I have free fed dogs for 20 years now with no problems. My pup now has been sick since Wednesday. He didn't eat Wed evening until Saturday at noon. I have been feeding him 1/4 to 1/2 cup at a time since then. You could tell he was hungry all the time on that little food. This morning he was feed 1/2 at 8 and 1/2 at 10. He was then feed 1 cup at noon. He only ate 1/2 cup and it's all been can Hills i/d food. Something he has never had before. If he was going to over eat it would have been something like this but he ate what he wanted and then quit. 

I am a firm believer that dogs that are free fed from the start are not going to over eat. No need in thinking about bloat. I have never had a fat dog or a skinny dog... I had around 50 dogs at times. 

My dog will usually eat a little in the morning around 6 and then he eats when we eat supper at 6:30. Other than that he may go get a kibble or two durning the day but that's it. 

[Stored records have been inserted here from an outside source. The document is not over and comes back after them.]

(* ===== verification/SnapshotLayout.v ===== *)
(** * The snapshot in memory

    How [RuntimeSnapshot] travels through the seqlock slot: its object
    representation on the targets the project builds for (little-endian, natural
    alignment, [src/include/safeedge/edge/runtime_snapshot.hpp]), the two
    [memcpy] calls of [src/include/safeedge/ipc/seqlock_slot.hpp], and, with the
    theorems of [SeqlockWeakSafety], what the readers of the published snapshots
    see. Padding bytes hold anything. *)

From stdpp Require Import base numbers list option.
From S2P Require Import Prelude Seqlock Snapshot WeakMemory SeqlockWeak SeqlockWeakSafety.

(** ** Layout *)

(** The members in order, each with its size in bytes; [p1] and [p2] are the
    padding before the 8-byte members that follow a lone 4-byte one. *)
Definition members (p1 p2 : Z) (s : Edge.RuntimeSnapshot) : list (nat * Z) :=
  [(8%nat, Edge.cycles_executed s); (8%nat, Edge.overruns s); (8%nat, Edge.skipped_cycles s);
   (8%nat, Edge.allocation_violations s); (8%nat, Edge.jitter_p50_ns s); (8%nat, Edge.jitter_p99_ns s);
   (8%nat, Edge.jitter_p999_ns s); (8%nat, Edge.jitter_max_ns s); (8%nat, Edge.execution_p50_ns s);
   (8%nat, Edge.execution_p99_ns s); (8%nat, Edge.execution_max_ns s);
   (4%nat, Edge.safety_state s); (4%nat, Edge.fault_reason s); (4%nat, Edge.torque_permitted s);
   (4%nat, Edge.fault_latched s); (8%nat, Edge.safety_transition_monotonic_ns s);
   (8%nat, Edge.safety_sequence s); (8%nat, Edge.safety_state_age_ns s);
   (4%nat, Edge.estop_asserted s); (4%nat, p1); (8%nat, Edge.telegrams_accepted s);
   (8%nat, Edge.telegrams_rejected s); (4%nat, Edge.realtime_scheduling_granted s); (4%nat, p2);
   (8%nat, Edge.uptime_ns s)].

Fixpoint represent (items : list (nat * Z)) : list Z :=
  match items with
  | [] => []
  | (width, value) :: items => le_bytes width value ++ represent items
  end.

Definition size_of_snapshot : nat := 168.

(** The object representation. *)
Definition to_bytes (p1 p2 : Z) (s : Edge.RuntimeSnapshot) : list Z := represent (members p1 p2 s).

Definition read_at (bytes : list Z) (offset width : nat) : Z :=
  le_value (take width (drop offset bytes)).

(** Reading the members of a snapshot object. *)
Definition of_bytes (b : list Z) : Edge.RuntimeSnapshot :=
  Edge.mkSnapshot
    (read_at b 0 8) (read_at b 8 8) (read_at b 16 8) (read_at b 24 8)
    (i64 (read_at b 32 8)) (i64 (read_at b 40 8)) (i64 (read_at b 48 8)) (i64 (read_at b 56 8))
    (i64 (read_at b 64 8)) (i64 (read_at b 72 8)) (i64 (read_at b 80 8))
    (read_at b 88 4) (read_at b 92 4) (read_at b 96 4) (read_at b 100 4)
    (read_at b 104 8) (read_at b 112 8) (read_at b 120 8) (read_at b 128 4)
    (read_at b 136 8) (read_at b 144 8) (read_at b 152 4) (i64 (read_at b 160 8)).

(** Every member holds a value of its type. *)
Definition snapshot_ok (s : Edge.RuntimeSnapshot) : Prop :=
  Forall is_u64 [Edge.cycles_executed s; Edge.overruns s; Edge.skipped_cycles s;
    Edge.allocation_violations s; Edge.safety_transition_monotonic_ns s; Edge.safety_sequence s;
    Edge.safety_state_age_ns s; Edge.telegrams_accepted s; Edge.telegrams_rejected s] ∧
  Forall is_i64 [Edge.jitter_p50_ns s; Edge.jitter_p99_ns s; Edge.jitter_p999_ns s; Edge.jitter_max_ns s;
    Edge.execution_p50_ns s; Edge.execution_p99_ns s; Edge.execution_max_ns s; Edge.uptime_ns s] ∧
  Forall is_u32 [Edge.safety_state s; Edge.fault_reason s; Edge.torque_permitted s; Edge.fault_latched s;
    Edge.estop_asserted s; Edge.realtime_scheduling_granted s].

#[export] Instance snapshot_ok_dec s : Decision (snapshot_ok s).
Proof. unfold snapshot_ok. apply _. Defined.

(** ** Round trip *)

Definition offset_of (items : list (nat * Z)) (k : nat) : nat := sum_list (take k items.*1).

Lemma length_represent items : length (represent items) = sum_list items.*1.
Proof.
  induction items as [|[w v] items IH]; [done|].
  simpl. by rewrite length_app, length_le_bytes, IH.
Qed.

(** A member is found at its offset. *)
Lemma read_member items k width value :
  items !! k = Some (width, value) →
  read_at (represent items) (offset_of items k) width = unsigned_wrap (8 * Z.of_nat width) value.
Proof.
  unfold read_at, offset_of. revert k. induction items as [|[w v] items IH]; intros [|k] Hk; simplify_eq/=.
  - rewrite drop_0, take_app_le by (rewrite length_le_bytes; lia).
    rewrite take_ge by (rewrite length_le_bytes; lia). apply le_value_bytes.
  - rewrite drop_app_ge by (rewrite length_le_bytes; lia).
    rewrite length_le_bytes, Nat.add_sub_swap, Nat.sub_diag by lia. simpl. by apply IH.
Qed.

Lemma represent_range items : Forall is_u8 (represent items).
Proof.
  induction items as [|[w v] items IH]; simpl; [constructor|].
  apply Forall_app_2; [apply le_bytes_range|done].
Qed.

Lemma to_bytes_well_sized p1 p2 s : well_sized size_of_snapshot (to_bytes p1 p2 s).
Proof. split; [by unfold to_bytes; rewrite length_represent|apply represent_range]. Qed.

Lemma i64_u64 x : is_i64 x → i64 (u64 x) = x.
Proof.
  intros Hx. rewrite <- (signed_wrap_id 64 x) at 2 by done.
  unfold signed_wrap, unsigned_wrap. by rewrite Zplus_mod_idemp_l.
Qed.

(** Reading member number [k]. *)
Lemma read_unsigned p1 p2 s k offset width value :
  members p1 p2 s !! k = Some (width, value) → offset_of (members p1 p2 s) k = offset →
  in_unsigned (8 * Z.of_nat width) value → read_at (to_bytes p1 p2 s) offset width = value.
Proof.
  intros Hk <- Hv. unfold to_bytes. rewrite (read_member _ _ _ _ Hk). by apply unsigned_wrap_id.
Qed.

Lemma read_signed p1 p2 s k offset value :
  members p1 p2 s !! k = Some (8%nat, value) → offset_of (members p1 p2 s) k = offset →
  is_i64 value → i64 (read_at (to_bytes p1 p2 s) offset 8) = value.
Proof.
  intros Hk <- Hv. unfold to_bytes. rewrite (read_member _ _ _ _ Hk). by apply i64_u64.
Qed.

(** Looks for the member to read among the numbers [ks]. *)
Ltac read_one_of lem ks :=
  lazymatch ks with
  | ?k :: ?ks => first [apply (lem k); [reflexivity|reflexivity|assumption] | read_one_of lem ks]
  end.
Ltac read_members p1 p2 s :=
  let ks := eval vm_compute in (seq 0 25) in
  match goal with
  | |- i64 (read_at _ _ _) = _ => read_one_of (read_signed p1 p2 s) ks
  | |- read_at _ _ _ = _ => read_one_of (read_unsigned p1 p2 s) ks
  end.

Lemma of_to_bytes p1 p2 s : snapshot_ok s → of_bytes (to_bytes p1 p2 s) = s.
Proof.
  intros (Hu & Hi & Hw). decompose_Forall_hyps.
  transitivity (Edge.mkSnapshot (Edge.cycles_executed s) (Edge.overruns s) (Edge.skipped_cycles s)
    (Edge.allocation_violations s) (Edge.jitter_p50_ns s) (Edge.jitter_p99_ns s) (Edge.jitter_p999_ns s)
    (Edge.jitter_max_ns s) (Edge.execution_p50_ns s) (Edge.execution_p99_ns s) (Edge.execution_max_ns s)
    (Edge.safety_state s) (Edge.fault_reason s) (Edge.torque_permitted s) (Edge.fault_latched s)
    (Edge.safety_transition_monotonic_ns s) (Edge.safety_sequence s) (Edge.safety_state_age_ns s)
    (Edge.estop_asserted s) (Edge.telegrams_accepted s) (Edge.telegrams_rejected s)
    (Edge.realtime_scheduling_granted s) (Edge.uptime_ns s)); [|by destruct s].
  unfold of_bytes. f_equal; read_members p1 p2 s.
Qed.

(** Natural alignment: every member, padding included, lies at a multiple of
    its size, and the last one ends the object. *)
Lemma members_aligned p1 p2 s :
  Forall (λ k, (offset_of (members p1 p2 s) k mod default 1 ((members p1 p2 s).*1 !! k) = 0)%nat) (seq 0 25) ∧
  offset_of (members p1 p2 s) 25 = size_of_snapshot.
Proof. split; [repeat constructor|reflexivity]. Qed.

(** ** Readers of published snapshots *)

(** The observations of a reader, newest first, as snapshots: every one loaded
    is version [k] of [published], version 0 being the zeroed slot, and versions
    never go back. *)
Inductive snapshot_trace (published : list Edge.RuntimeSnapshot) : list observation → nat → Prop :=
| snapshots_start : snapshot_trace published [] 0
| snapshots_loaded log k k' bytes :
    snapshot_trace published log k → (k ≤ k')%nat →
    (Edge.newSnapshot :: published) !! k' = Some (of_bytes bytes) →
    snapshot_trace published (Loaded (Some bytes) :: log) k'
| snapshots_failed log k :
    snapshot_trace published log k → snapshot_trace published (Loaded None :: log) k
| snapshots_generation log k k' :
    snapshot_trace published log k → (k ≤ k' ≤ length published)%nat →
    snapshot_trace published (Generation (Z.of_nat k') :: log) k'.

(** What the writer stored are representations of the snapshots [published]. *)
Definition represents (bytes : list Z) (s : Edge.RuntimeSnapshot) : Prop :=
  snapshot_ok s ∧ ∃ p1 p2, bytes = to_bytes p1 p2 s.

Lemma zero_version : of_bytes (unpack size_of_snapshot (replicate (kWordCount size_of_snapshot) 0)) = Edge.newSnapshot.
Proof. vm_compute. reflexivity. Qed.

Lemma register_snapshots values published log k :
  Forall2 represents values published → register_trace size_of_snapshot values log k →
  snapshot_trace published log k.
Proof.
  intros Hv. induction 1 as [|log k k' value _ IH Hle Hval|log k _ IH|log k k' _ IH Hle];
    [apply snapshots_start|..|by apply snapshots_failed
    |apply Forall2_length in Hv; eapply snapshots_generation; [done|lia]].
  eapply snapshots_loaded; [done|done|]. destruct k' as [|k'].
  - apply (inj Some) in Hval as <-. by rewrite zero_version.
  - destruct (Forall2_lookup_l _ _ _ _ _ Hv Hval) as (s & Hl & Hs & p1 & p2 & ->).
    simpl. rewrite Hl. f_equal. symmetry. by apply of_to_bytes.
Qed.

(** C24: Published snapshots reach their readers whole and in order. Let the writer
    of the slot store, one after the other, the object representations of the
    snapshots the control loop publishes, with anything in the padding. Then for
    every schedule of writer and readers under the memory orders of the source,
    every snapshot a reader obtains is member by member one the loop published
    (or the all-zero one before the first), and no reader is ever given an older
    snapshot after a newer one. *)
Theorem snapshots_reach_readers schedule c published :
  weak_run size_of_snapshot source_orders schedule weak_init = Done c → counter_fits c →
  Forall2 represents (completed c) published →
  ∀ i, ∃ k, snapshot_trace published (observed (readers c i)) k.
Proof.
  intros Hrun Hfit Hrep i.
  destruct (slot_ok_run size_of_snapshot _ _ _ (slot_ok_init size_of_snapshot) Hrun Hfit) as [_ Hr].
  destruct (Hr i) as (k & Ht & _). exists k. by eapply register_snapshots.
Qed.

(** A snapshot with something in every member, and a reader that loads it. *)
Definition demo_snapshot : Edge.RuntimeSnapshot :=
  Edge.mkSnapshot 1 2 3 4 (-5) 6 7 8 9 10 11 12 13 1 0 14 15 16 1 17 18 1 (-19).

Definition snapshot_schedule : list weak_event :=
  [WriterCalls (to_bytes 0xDEADBEEF 0x01020304 demo_snapshot) 0] ++ replicate 23 WriterStores ++
  [ReaderCalls 0 (CallTryLoad 32)] ++ map (ReaderLoads 0) ([2] ++ replicate 21 1 ++ [2])%nat.

Definition snapshot_config : Config :=
  done_or weak_init (weak_run size_of_snapshot source_orders snapshot_schedule weak_init).

Lemma snapshots_reach_readers_witness :
  ∃ k, snapshot_trace [demo_snapshot] (observed (readers snapshot_config 0)) k ∧
    match observed (readers snapshot_config 0) with
    | [Loaded (Some bytes)] => of_bytes bytes = demo_snapshot
    | _ => False
    end.
Proof.
  destruct (snapshots_reach_readers snapshot_schedule snapshot_config [demo_snapshot]) with (i := 0%nat)
    as [k Hk]; [apply is_done_or; vm_compute; reflexivity|unfold counter_fits; by_compute| |].
  - replace (completed snapshot_config) with [to_bytes 0xDEADBEEF 0x01020304 demo_snapshot]
      by (vm_compute; reflexivity).
    constructor; [|constructor]. split; [by_compute|by do 2 eexists].
  - exists k. split; [exact Hk|]. vm_compute. reflexivity.
Defined.
Section Process.
Context (h : Host).
Hypothesis Hestop : plain (estop_path h) = true.
Hypothesis Hack : plain (ack_path h) = true.
Hypothesis Hshm : plain (environmentString (getenv h "SAFEEDGE_SNAPSHOT_SHM") EmptyString) = true.
Hypothesis Herror : ∀ e, plain (error_message h e) = true.

Lemma publish_slot_plain shm region acts t :
  plain shm = true → publish_slot h shm = (region, acts, t) → forallb plain_action acts = true.
Proof.
  intros Hp. unfold publish_slot. repeat case_match; intros; simplify_eq/=; by rewrite ?Hp.
Qed.

Lemma run_control_plain period : forallb plain_action (run_control h period) = true.
Proof.
  unfold run_control, start_threads, shut_down.
  cbn [forallb app plain_action from_option]. rewrite Hestop, Hack.
  destruct (last_load h) as [s|]; cbn [fmap option_fmap option_map from_option]; [|done].
  by rewrite plain_stopped.
Qed.

Lemma main_plain argv : forallb plain_action (actions (main h argv)) = true.
Proof.
  unfold main. destruct (bool_decide (head argv = Some "--healthcheck")); [done|].
  destruct (negb (handlers_installed h)); [done|]. destruct (period_for _) as [period|]; [|done].
  destruct (publish_slot h _) as [[region acts] t] eqn:Hslot. apply publish_slot_plain in Hslot; [|done].
  destruct (lifetime _ _ _) as [[[] l] sockets] eqn:Hlife; simpl; rewrite ?forallb_app, Hslot; simpl.
  - apply (run_control_plain period).
  - destruct (listen_error_ l) as [e|] eqn:He; simpl; [|done].
    rewrite !plain_append, (listen_error_plain _ _ _ _ _ _ Hlife He), Herror. done.
Qed.

(** The log is JSON. If the paths and the region name the process is given, and
    the error texts of the system, need no escaping, then every event that
    [main] logs, on every path through it, is one line that reads back as a JSON
    object with exactly its time, level, message and detail. *)
Theorem process_log_is_json argv ts level message detail :
  0 ≤ ts → LogEvent level message detail ∈ actions (main h argv) →
  read_line (logEvent ts level message detail) =
    Some (("ts", JsonNumber ts) :: event_members level message detail).
Proof.
  intros Hts Hin. pose proof (main_plain argv) as Hp. rewrite forallb_forall in Hp.
  apply list_elem_of_In, Hp in Hin. simpl in Hin. apply andb_prop in Hin as [[? ?]%andb_prop ?].
  by destruct (read_logged ts level message detail).
Qed.

End Process.

(** ** Text that does *)

(** A path with a quote in it breaks the line; one written for the purpose adds
    members of its own. *)
Example unescaped_detail :
  let broken := "/tmp/a" +:+ String kQuote "b" in
  let forged := "x" +:+ String kQuote ("," +:+ String kQuote ("level" +:+ String kQuote
    (":" +:+ String kQuote "info"))) in
  read_line (logEvent 0 "warn" "emergency stop asserted" (Some broken)) = None ∧
  read_line (logEvent 0 "warn" "emergency stop asserted" (Some forged)) =
    Some [("ts", JsonNumber 0); ("level", JsonString "warn"); ("msg", JsonString "emergency stop asserted");
          ("detail", JsonString "x"); ("level", JsonString "info")].
Proof. split; vm_compute; reflexivity. Qed.

Lemma process_log_is_json_witness :
  LogEvent "info" "emergency stop file watched" (Some "/tmp/safeedge-estop") ∈ actions (main demo_host []) ∧
  read_line (logEvent 1700000000000 "info" "emergency stop file watched" (Some "/tmp/safeedge-estop")) =
    Some [("ts", JsonNumber 1700000000000); ("level", JsonString "info");
          ("msg", JsonString "emergency stop file watched"); ("detail", JsonString "/tmp/safeedge-estop")].
Proof.
  assert (Hin : LogEvent "info" "emergency stop file watched" (Some "/tmp/safeedge-estop")
    ∈ actions (main demo_host [])).
  { apply list_elem_of_In. vm_compute. tauto. }
  split; [exact Hin|].
  apply (process_log_is_json demo_host) with (argv := []);
    [reflexivity|reflexivity|reflexivity|intros e; reflexivity|lia|exact Hin].
Defined.
(* ===== verification/FairTermination.v ===== *)
(** * Termination under fair scheduling

    Systems of threads that step one at a time, in an order chosen by a schedule
    that lets every thread run again and again. A class states what makes such a
    system end: a measure that no step increases, and in every state a thread
    whose step decreases it and that stays the helpful one until it runs. *)

From stdpp Require Import base numbers list option.
From S2P Require Import Prelude.

(** ** Schedules *)

Section Schedules.
Context {S E T : Type} (step : E → S → S) (thread_of : E → option T).

(** The state after the first [n] events. *)
Fixpoint run_schedule (schedule : nat → E) (n : nat) (s : S) : S :=
  match n with
  | O => s
  | Datatypes.S n => run_schedule (λ k, schedule (Datatypes.S k)) n (step (schedule O) s)
  end.

(** Every thread has a step after every moment. *)
Definition fair (schedule : nat → E) : Prop :=
  ∀ t n, ∃ k, (n ≤ k)%nat ∧ thread_of (schedule k) = Some t.

Lemma run_schedule_add schedule m n s :
  run_schedule schedule (m + n) s =
  run_schedule (λ k, schedule (m + k)%nat) n (run_schedule schedule m s).
Proof. revert schedule s. induction m as [|m IH]; intros schedule s; [done|apply IH]. Qed.

Lemma fair_drop m schedule : fair schedule → fair (λ k, schedule (m + k)%nat).
Proof.
  intros Hf t n. destruct (Hf t (m + n)%nat) as (k & Hk & Et). exists (k - m)%nat.
  split; [lia|]. by replace (m + (k - m))%nat with k by lia.
Qed.

(** Threads that take turns of [count] steps are scheduled fairly, whatever
    events come first. *)
Lemma in_turns_are_fair (es : list E) (turn : nat → E) (count : nat) (place : T → nat) :
  (0 < count)%nat → (∀ t n, thread_of (turn (place t + n * count)%nat) = Some t) →
  fair (λ k, default (turn k) (es !! k)).
Proof.
  intros Hc Ht t n. exists (place t + (n + length es) * count)%nat. split; [nia|].
  rewrite (proj2 (lookup_ge_None _ _)) by nia. apply Ht.
Qed.

(** An invariant holds along a schedule. *)
Lemma run_schedule_invariant (ok : S → Prop) schedule n s :
  (∀ e s, ok s → ok (step e s)) → ok s → ok (run_schedule schedule n s).
Proof. intros Hok. revert schedule s. induction n as [|n IH]; intros schedule s Hs; [done|]. by apply IH, Hok. Qed.

(** A finite run is the beginning of a schedule. *)
Lemma run_schedule_foldl es (rest : nat → E) s :
  run_schedule (λ k, default (rest k) (es !! k)) (length es) s = foldl (λ s e, step e s) s es.
Proof.
  revert rest s. induction es as [|e es IH]; intros rest s; [done|].
  apply (IH (λ k, rest (Datatypes.S k))).
Qed.
End Schedules.

(** ** Ending *)

Class FairTermination {S E T : Type} (step : E → S → S) (thread_of : E → option T)
    (ok : S → Prop) (ended : S → bool) := {
  steps_left : S → nat;
  helpful : S → T;
  ft_ok e s : ok s → ok (step e s);
  ft_no_more e s : ok s → (steps_left (step e s) ≤ steps_left s)%nat;
  ft_fewer e s :
    ok s → ended s = false → thread_of e = Some (helpful s) →
    (steps_left (step e s) < steps_left s)%nat;
  ft_stays e s :
    ok s → ended s = false → thread_of e ≠ Some (helpful s) →
    (steps_left (step e s) < steps_left s)%nat ∨ helpful (step e s) = helpful s
}.

Section Ending.
Context {S E T : Type} `{!EqDecision T} {step : E → S → S} {thread_of : E → option T}
  {ok : S → Prop} {ended : S → bool} `{!FairTermination step thread_of ok ended}.

(** Within the time until the helpful thread runs, the system ends or has fewer
    steps left. *)
Lemma helpful_runs k schedule s :
  ok s → thread_of (schedule k) = Some (helpful s) →
  ∃ n, ended (run_schedule step schedule n s) = true ∨
       (steps_left (run_schedule step schedule n s) < steps_left s)%nat.
Proof.
  revert schedule s. induction k as [|k IH]; intros schedule s Hs Hk.
  all: destruct (ended s) eqn:He; [by exists 0%nat; left|].
  { exists 1%nat. right. cbn [run_schedule]. by apply ft_fewer. }
  destruct (decide (thread_of (schedule 0%nat) = Some (helpful s))) as [H0|H0].
  { exists 1%nat. right. cbn [run_schedule]. by apply ft_fewer. }
  destruct (ft_stays _ _ Hs He H0) as [Hlt|Hsame]; [by exists 1%nat; right|].
  pose proof (ft_no_more (schedule 0%nat) s Hs) as Hle.
  destruct (IH (λ k, schedule (Datatypes.S k)) (step (schedule 0%nat) s)) as [n Hn].
  - by apply ft_ok.
  - by rewrite Hsame.
  - exists (Datatypes.S n). cbn [run_schedule]. destruct Hn as [Hn|Hn]; [by left|right; lia].
Qed.

(** Under every fair schedule the system ends. *)
Lemma fair_terminates schedule s :
  ok s → fair thread_of schedule → ∃ n, ended (run_schedule step schedule n s) = true.
Proof.
  remember (steps_left s) as m eqn:Hm. revert schedule s Hm.
  induction (lt_wf m) as [m _ IH]; intros schedule s -> Hs Hf.
  destruct (Hf (helpful s) 0%nat) as (k & _ & Hk).
  destruct (helpful_runs k schedule s Hs Hk) as (n & [Hn|Hn]); [by exists n|].
  destruct (IH _ Hn (λ k, schedule (n + k)%nat) _ eq_refl) as [n' Hn'].
  - apply run_schedule_invariant; [|done]. intros e s'. apply ft_ok.
  - by apply fair_drop.
  - exists (n + n')%nat. by rewrite run_schedule_add.
Qed.
End Ending.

My cat is also free fed....


----------



## MaggieRoseLee (Aug 17, 2001)

All the people I know that have had dog bloat say there isn't really any consistancy in free feed or meal times. They seem to feel it's the GENETIC component of bloat (the fact it's generally seen in older dogs....) that take over. So though it may help to keep our dogs on smaller meals (or not) or less grain (or not) or raised feeders (or not), no exercise around meal times (or some)....

I've known people who have done everything right and their dogs have bloated. As well as people that don't watch their dogs at all ever, give them 4 cups of food at once then run them, and these dogs live healthy forever.


----------



## Samba (Apr 23, 2001)

My two were males 7 years old. They were from disparate lines, but both had impressively deep chests. Lil' dude now can look forward to his gastropexy.


----------



## BlackGSD (Jan 4, 2005)

The vast majority of free fed dogs I have seen are overweight. Maybe not all "obese", but heavier than would be ideal.


----------



## rapnek74 (Mar 19, 2009)

How many dogs have you seen that were free fed? I kept up to 50 at one time who were free fed and never had one overweight. 

Every one of my hunting partners also free fed with no problems.


----------